State v. Fair

REINHARD, Judge.

Defendant was convicted by jury of first degree assault in violation of § 565.050, RSMo 1978 and sentenced to ten years imprisonment. He appeals. We affirm.

On March 24, 1984, Andrew Bullock left the A to Z Lounge in St. Louis and was walking down the street when someone said “Halt.” Bullock raised his hands and saw defendant standing against a building. Defendant moved closer and shot Bullock with a pistol. Bullock fell to the ground but regained his feet and returned to the lounge, where he collapsed. The police and an ambulance soon arrived, and Bullock was placed in the ambulance.

Police Officer Allen was driving his patrol car when he heard the gunshot. He saw defendant and another man crouched beside a building, and Bullock staggering down the street. Defendant handed the other man a pistol and ran for his car. Officer Allen apprehended defendant and took him to the ambulance where Bullock was lying. In the presence of Officer Al*15len, a second police officer, and three ambulance attendants, Bullock identified defendant as his assailant.

At trial, defense counsel attempted in closing argument to question Bullock’s identification of defendant from the ambulance, stating:

If Andrew Bullock said those things that Officer Allen said he did, then where are the other witnesses, the ambulance attendants, to verify it? They are not here. [The prosecution] didn’t bring them in here to verify that....

The ambulance attendants presumably would have testified on whether Bullock identified defendant on the night of the shooting. Defendant sought to draw an adverse inference from the prosecution’s failure to call the attendants as witnesses, implying that their testimony would have been damaging.

The prosecutor responded to defendant’s adverse inference argument during the rebuttal portion of closing argument. He said:

The ambulance drivers aren’t here. True. [Defense counsel] brought witnesses in — she’s a good attorney and don’t you think if those ambulance drivers contradicted the State’s case that she’d have them sitting right there?

Defendant objected, claiming that the state was attempting to argue an improper adverse inference. The court overruled the objection, stating that the prosecutor’s remarks were proper rebuttal to defendant’s argument. Defendant’s sole contention on appeal is that the court erred in overruling the objection to that rebuttal portion of the prosecution’s closing argument which sought to draw an adverse inference from defendant’s failure to call the ambulance attendants as witnesses. .

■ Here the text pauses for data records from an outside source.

(* ===== verification/Metrics.v ===== *)
(** * The metrics recorder (metrics/metrics.go)

    The recorder's counters, gauges and readiness.  A counter is reached through a
    handle, a field of the recorder that [New] sets by registering an instrument;
    its series are the label sets it was called with.  Label values are their text,
    as a scrape shows them.  A method's result is [None] where the code panics: on
    a handle that was never set, or a vector given a wrong number of label values.
    The exporters, the HTTP server and the runtime collectors are libraries. *)

From stdpp Require Import pretty.
From S2P Require Import Prelude.

(** ** Instruments *)

(** The recorder's counter fields. *)
Inductive Handle :=
| promFramesReceived | promFramesDropped | promBundlesRebucketed | promRebucketUnguarded | promFramesForwarded
| promFramesInvalidPayload | promFramesDeduped | promFramesTxDeduped | promEgressErrors | promMCEgressErrors
| promRetryTeeFrames | promRetryTeeErrors | promRetryTeeDropped | frameReassemblyStarted
| frameReassemblyCompleted | frameReassemblyAbandoned | frameReassemblyHashMismatch
| frameReassemblyLateFragment | frameReassemblyBadFragment | frameReassemblyOversize
| reassemblyAbandonedReason | reassemblyRepairWait | reassemblyRepairWaitDone | txDedupErrors
| egressClaimLocalHit | egressClaimWon | egressClaimLost | egressClaimError | ingressMarkSet
| ingressMarkExisted | ingressMarkError | ingressMarkDropped | headerForwarded | headerEgressErrors
| tailProbesSent | tailProbesRecovered | tailProbesMiss | gapsDetected | gapsSuppressed | flowsRefused
| seqRebaselines | nacksDispatched | nackSendErrors | nacksThrottled | nacksUnrecovered | gapsAbandoned
| gapsLateFilled | subtreeGroupAnnouncesReceived | subtreeGroupAnnouncesRejected | subtreeGroupEvictions
| beaconAdvertsReceived | manifestReceived | manifestDivergence | manifestAdoption | manifestReshardEmitDup.

#[export] Instance Handle_eq_dec : EqDecision Handle.
Proof. solve_decision. Defined.

(** What [New] registers behind a field: a Prometheus vector with its label names,
    or an OpenTelemetry counter, whose labels are those of each call. *)
Inductive Instrument := CounterVec (name : string) (labels : list string) | Int64Counter (name : string).

Definition instr_name (i : Instrument) : string := match i with CounterVec n _ | Int64Counter n => n end.

(** The hot path. *)
Definition hot_path : list (Handle * Instrument) := [
  (promFramesReceived, CounterVec "bsl_frames_received_total" ["worker"; "network_interface_name"; "version"]);
  (promFramesDropped, CounterVec "bsl_frames_dropped_total" ["worker"; "reason"]);
  (promBundlesRebucketed, CounterVec "bsl_bundles_rebucketed_total" ["worker"]);
  (promRebucketUnguarded, CounterVec "bsl_rebucket_unguarded_total" ["worker"]);
  (promFramesForwarded, CounterVec "bsl_frames_forwarded_total" ["worker"; "proto"]);
  (promFramesInvalidPayload, CounterVec "bsl_frames_invalid_payload_total" ["worker"]);
  (promFramesDeduped, CounterVec "bsl_frames_deduped_total" ["worker"]);
  (promFramesTxDeduped, CounterVec "bsl_frames_tx_deduped_total" ["worker"]);
  (promEgressErrors, CounterVec "bsl_egress_errors_total" ["worker"]);
  (promMCEgressErrors, CounterVec "bsl_mc_egress_errors_total" ["worker"]);
  (promRetryTeeFrames, CounterVec "bsl_retry_tee_frames_total" ["worker"]);
  (promRetryTeeErrors, CounterVec "bsl_retry_tee_errors_total" ["worker"]);
  (promRetryTeeDropped, CounterVec "bsl_retry_tee_dropped_total" ["worker"])
   ]%string.

(** Reassembly. *)
Definition reassembly_counters : list (Handle * Instrument) := [
  (frameReassemblyStarted, Int64Counter "bsl_reassembly_started_total");
  (frameReassemblyCompleted, Int64Counter "bsl_reassembly_completed_total");
  (frameReassemblyAbandoned, Int64Counter "bsl_reassembly_abandoned_total");
  (frameReassemblyHashMismatch, Int64Counter "bsl_reassembly_hash_mismatch_total");
  (frameReassemblyLateFragment, Int64Counter "bsl_reassembly_late_fragments_total");
  (frameReassemblyBadFragment, Int64Counter "bsl_reassembly_bad_fragment_total");
  (frameReassemblyOversize, Int64Counter "bsl_reassembly_oversize_fragments_total");
  (reassemblyAbandonedReason, Int64Counter "bsl_reassembly_abandoned_reason_total");
  (reassemblyRepairWait, Int64Counter "bsl_reassembly_repair_wait_total");
  (reassemblyRepairWaitDone, Int64Counter "bsl_reassembly_repair_wait_completed_total")
   ]%string.

(** Claims, marks and the header lane. *)
Definition dedup_counters : list (Handle * Instrument) := [
  (txDedupErrors, Int64Counter "bsl_txid_dedup_errors_total");
  (egressClaimLocalHit, Int64Counter "bsl_egress_claim_local_hit_total");
  (egressClaimWon, Int64Counter "bsl_egress_claim_won_total");
  (egressClaimLost, Int64Counter "bsl_egress_claim_lost_total");
  (egressClaimError, Int64Counter "bsl_egress_claim_errors_total");
  (ingressMarkSet, Int64Counter "bsl_ingress_mark_set_total");
  (ingressMarkExisted, Int64Counter "bsl_ingress_mark_existed_total");
  (ingressMarkError, Int64Counter "bsl_ingress_mark_errors_total");
  (ingressMarkDropped, Int64Counter "bsl_ingress_mark_dropped_total");
  (headerForwarded, Int64Counter "bsl_header_forwarded_total");
  (headerEgressErrors, Int64Counter "bsl_header_egress_errors_total")
   ]%string.

(** Gaps, NACKs and tail probes. *)
Definition gap_counters : list (Handle * Instrument) := [
  (tailProbesSent, Int64Counter "bsl_tail_probes_sent_total");
  (tailProbesRecovered, Int64Counter "bsl_tail_probes_recovered_total");
  (tailProbesMiss, Int64Counter "bsl_tail_probes_miss_total");
  (gapsDetected, Int64Counter "bsl_gaps_detected_total");
  (gapsSuppressed, Int64Counter "bsl_gaps_suppressed_total");
  (flowsRefused, Int64Counter "bsl_nack_flows_refused_total");
  (seqRebaselines, Int64Counter "bsl_seq_rebaselines_total");
  (nacksDispatched, Int64Counter "bsl_nacks_dispatched_total");
  (nackSendErrors, Int64Counter "bsl_nack_send_errors_total");
  (nacksThrottled, Int64Counter "bsl_nacks_throttled_total");
  (nacksUnrecovered, Int64Counter "bsl_gaps_unrecovered_total");
  (gapsAbandoned, Int64Counter "bsl_gaps_abandoned_total");
  (gapsLateFilled, Int64Counter "bsl_gaps_late_filled_total")
   ]%string.

(** Announcements, beacons and manifests. *)
Definition discovery_counters : list (Handle * Instrument) := [
  (subtreeGroupAnnouncesReceived, Int64Counter "bsl_subtree_group_announces_received_total");
  (subtreeGroupAnnouncesRejected, Int64Counter "bsl_subtree_group_announces_rejected_total");
  (subtreeGroupEvictions, Int64Counter "bsl_subtree_group_evictions_total");
  (beaconAdvertsReceived, Int64Counter "bsl_beacon_adverts_received_total");
  (manifestReceived, Int64Counter "multicast_manifest_received_total");
  (manifestDivergence, Int64Counter "multicast_manifest_divergence_total");
  (manifestAdoption, Int64Counter "multicast_manifest_adoption_total");
  (manifestReshardEmitDup, Int64Counter "multicast_manifest_resharding_emit_duplicates_total")
   ]%string.

Definition instruments : list (Handle * Instrument) :=
  hot_path ++ reassembly_counters ++ dedup_counters ++ gap_counters ++ discovery_counters.

Definition handle (h : Handle) : option Instrument :=
  match List.find (fun p => bool_decide (p.1 = h)) instruments with Some p => Some p.2 | None => None end.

Our Supreme Court recently ruled on the propriety of prosecutors’ adverse inference arguments in State v. Moore, 620 S.W.2d 370 (Mo. banc 1981). In holding such argument permissible the Court said:

The trial court has considerable discretion in allowing or rejecting argument of counsel, and its rulings are reversible only for abuse of discretion where the argument is plainly unwarranted.
It is settled by numerous cases that the prosecuting attorney may comment on the failure of the defendant to call available witnesses who might reasonably be expected to give testimony in his favor. Such comments are permissible because a logical inference can be drawn from a failure to call these witnesses to testify that their testimony would be damaging rather than favorable, (citations omitted).

Id. at 373.

The prosecution cannot use the adverse inference argument, however, when the absent witness is equally available to both parties. As the Court noted in Moore, “... if a witness can be expected to testify favorably to one party, he is ‘peculiarly available’ to that party ...” and thus not equally available. Id. at 374.

The record here reveals that the ambulance attendants were equally available to both parties. The circumstances of this case are similar to those that occurred in State v. Johnson, 628 S.W.2d 904 (Mo.App.1982). In Johnson the defendant’s closing argument questioned the voluntariness of his confession by arguing that injuries sustained by defendant resulted from a police beating. Defendant sought to draw an adverse inference from the state’s failure to call as a witness the hospital doctor who treated defendant’s injuries, implying that the absent witness would have testified that the injuries were caused by a beating. As in the case at bar, the prosecution in Johnson retaliated in closing argument with an adverse inference of its own as to the significance of the witness’s absence. The court there permitted the retaliation, stating:

While it is true ... that a prosecutor may not complain of defense counsel’s failure to call a witness available to both parties, that rule is subject to an exception where, as here, the argument is made by way of retaliation in answering *16arguments made in the defendant’s closing argument, (citations omitted).

Id. at 912.

Since the defense here first raised the adverse inference as to the absence of the equally available ambulance attendants, there was no error in the state’s retaliation.

DOWD, P.J., and CRANDALL, J., concur.